=== YOUR GOAL ===
Scan the records for the string "CodecTotal"; copy each line where it occurs.
═══ MATERIAL PROVIDED
Lemma compressPackBlobChunked_tiles `{Ctot : !CodecTotal} raw spans a :
  a = CompressGzip \/ a = CompressZstd ->
  (exists s, compressPackBlobChunked raw spans a = Ok s) <-> tile_end spans 0 = Some (len raw).
Proof.
  intros Ha. rewrite <- validatePackSpans_tile. unfold compressPackBlobChunked.
  rewrite decide_False by (by destruct Ha as [-> | ->]). split.
  - intros [s H]. apply bind_ok in H as ([] & H & _). done.
  - intros ->. cbn. destruct (compressSpans_total raw spans a 0 Ha) as [eb ->]. cbn. eauto.
Qed.

(** [compressPackBlobChunked] fails exactly on span lists that do not tile
    the pack (gap, overlap, negative size, wrong end); on every tiling list it
    produces a blob. *)
Theorem compressPackBlobChunked_total `{Ctot : !CodecTotal} raw spans a :
  a = CompressGzip \/ a = CompressZstd ->
  (exists s, compressPackBlobChunked raw spans a = Ok s) <-> tile_end spans 0 = Some (len raw).
Proof. apply compressPackBlobChunked_tiles. Qed.

End Format.

(** ** A concrete codec

    Run-length coding under both codec names: an instance of the interface on
    which the theorems are evaluated. *)

Definition rle_encode (b : bytes) : bytes :=
  match b with
  | [] => [Byte.x00]
  | x :: rest => if forallb (Byte.eqb x) rest && (len b <? 2 ^ 64)
                 then Byte.x01 :: x :: be_append 8 (len b)
                 else Byte.x00 :: b
  end.

Definition rle_decode (c : bytes) : result stream :=
  match c with
  | Byte.x00 :: b => Ok (b, None)
  | Byte.x01 :: x :: n => Ok (replicate (Z.to_nat (be_uint n)) x, None)
  | _ => Err (EOther "rle: bad header")
  end.

Lemma rle_round b : rle_decode (rle_encode b) = Ok (b, None).
Proof.
  destruct b as [|x rest]; [done|]. unfold rle_encode.
  destruct (_ && _) eqn:E; [|done]. apply andb_true_iff in E as [Ha Hl].
  cbn [rle_decode]. rewrite be_uint_append_small by (cbn; pose proof (len_nonneg (x :: rest)); lia).
  unfold len. rewrite Nat2Z.id. repeat f_equal. cbn. f_equal.
  clear Hl. induction rest as [|y rest IH]; cbn in *; [done|].
  apply andb_true_iff in Ha as [->%Byte.byte_dec_bl Ha]. by rewrite <- IH at 2.
Qed.

#[global] Instance ref_codec : CodecLib := {|
  gzip_encode b := Ok (rle_encode b);
  zstd_encode b := Ok (rle_encode b);
  gzip_decode := rle_decode;
  zstd_decode := rle_decode;
|}.

#[global] Instance ref_codec_laws : @CodecLaws ref_codec.
Proof. split; [intros b c [= <-]; apply rle_round..|done|done]. Qed.

#[global] Instance ref_codec_total : @CodecTotal ref_codec.
Proof. split; intros b; eexists; reflexivity. Qed.

(** ** The properties on a concrete pack: two chunks, one compressible. *)

Definition ex_raw : bytes := replicate 20 Byte.x61 ++ [Byte.x62; Byte.x63].
Definition ex_spans : list packSpan := [PackSpan 0 20; PackSpan 20 2].
Definition ex_blob : bytes :=
  match compressPackBlobChunked ex_raw ex_spans CompressZstd with Ok s => s | Err _ => [] end.
Definition ex_framing : packFraming :=
  PackFraming packAlgoChunked 0 CompressZstd 50 60 [].
Definition ex_entries : list packChunkEntry :=
  [PackChunkEntry 0 20 0 10 Byte.x01; PackChunkEntry 20 2 10 2 Byte.x00].

Lemma compressPackBlob_roundtrip_witness :
  exists s, compressPackBlob ex_raw CompressGzip = Ok s /\ decompressPackBlob s = Ok ex_raw.
Proof.
  eexists. split; [vm_compute; reflexivity|].
  apply (compressPackBlob_roundtrip ex_raw CompressGzip). vm_compute. reflexivity.
Defined.

Lemma compressPackBlobChunked_roundtrip_witness : decompressPackBlob ex_blob = Ok ex_raw.
Proof.
  apply (compressPackBlobChunked_roundtrip ex_raw ex_spans CompressZstd);
    [vm_compute; reflexivity | right; reflexivity | vm_compute; reflexivity | vm_compute; reflexivity].
Defined.

Lemma framing_mirrors_decoder_witness :
  decompressPackBlob ex_blob = decompressChunkedPackBlob ex_blob.
Proof.
  rewrite (framing_mirrors_decoder ex_blob 10 ex_framing);
    [reflexivity | vm_compute; discriminate | vm_compute; reflexivity].
Defined.

Lemma ranged_window_matches_whole_witness :
  materializeChunkedWindow ex_entries 1 2 (slice ex_blob 70 72) 10 = Ok [Byte.x62; Byte.x63].
Proof.
  apply (ranged_window_matches_whole ex_blob ex_raw ex_framing ex_entries 20 22 10 2 1 2);
    vm_compute; reflexivity.
Defined.

Lemma compressPackBlobChunked_bound_witness : len ex_blob <= 10 + 2 * 25 + 22.
Proof.
  apply (compressPackBlobChunked_bound ex_raw ex_spans CompressZstd);
    [vm_compute; reflexivity | right; reflexivity | vm_compute; reflexivity | vm_compute; reflexivity].
Defined.

Lemma compressPackBlobChunked_total_witness :
  exists s, compressPackBlobChunked ex_raw ex_spans CompressZstd = Ok s.
Proof.
  apply (compressPackBlobChunked_total ex_raw ex_spans CompressZstd); [right; reflexivity|].
  vm_compute. reflexivity.
Defined.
══════
=== RESPONSE FOR THIS EXERCISE ===
Lemma compressPackBlobChunked_tiles `{Ctot : !CodecTotal} raw spans a :
Theorem compressPackBlobChunked_total `{Ctot : !CodecTotal} raw spans a :
#[global] Instance ref_codec_total : @CodecTotal ref_codec.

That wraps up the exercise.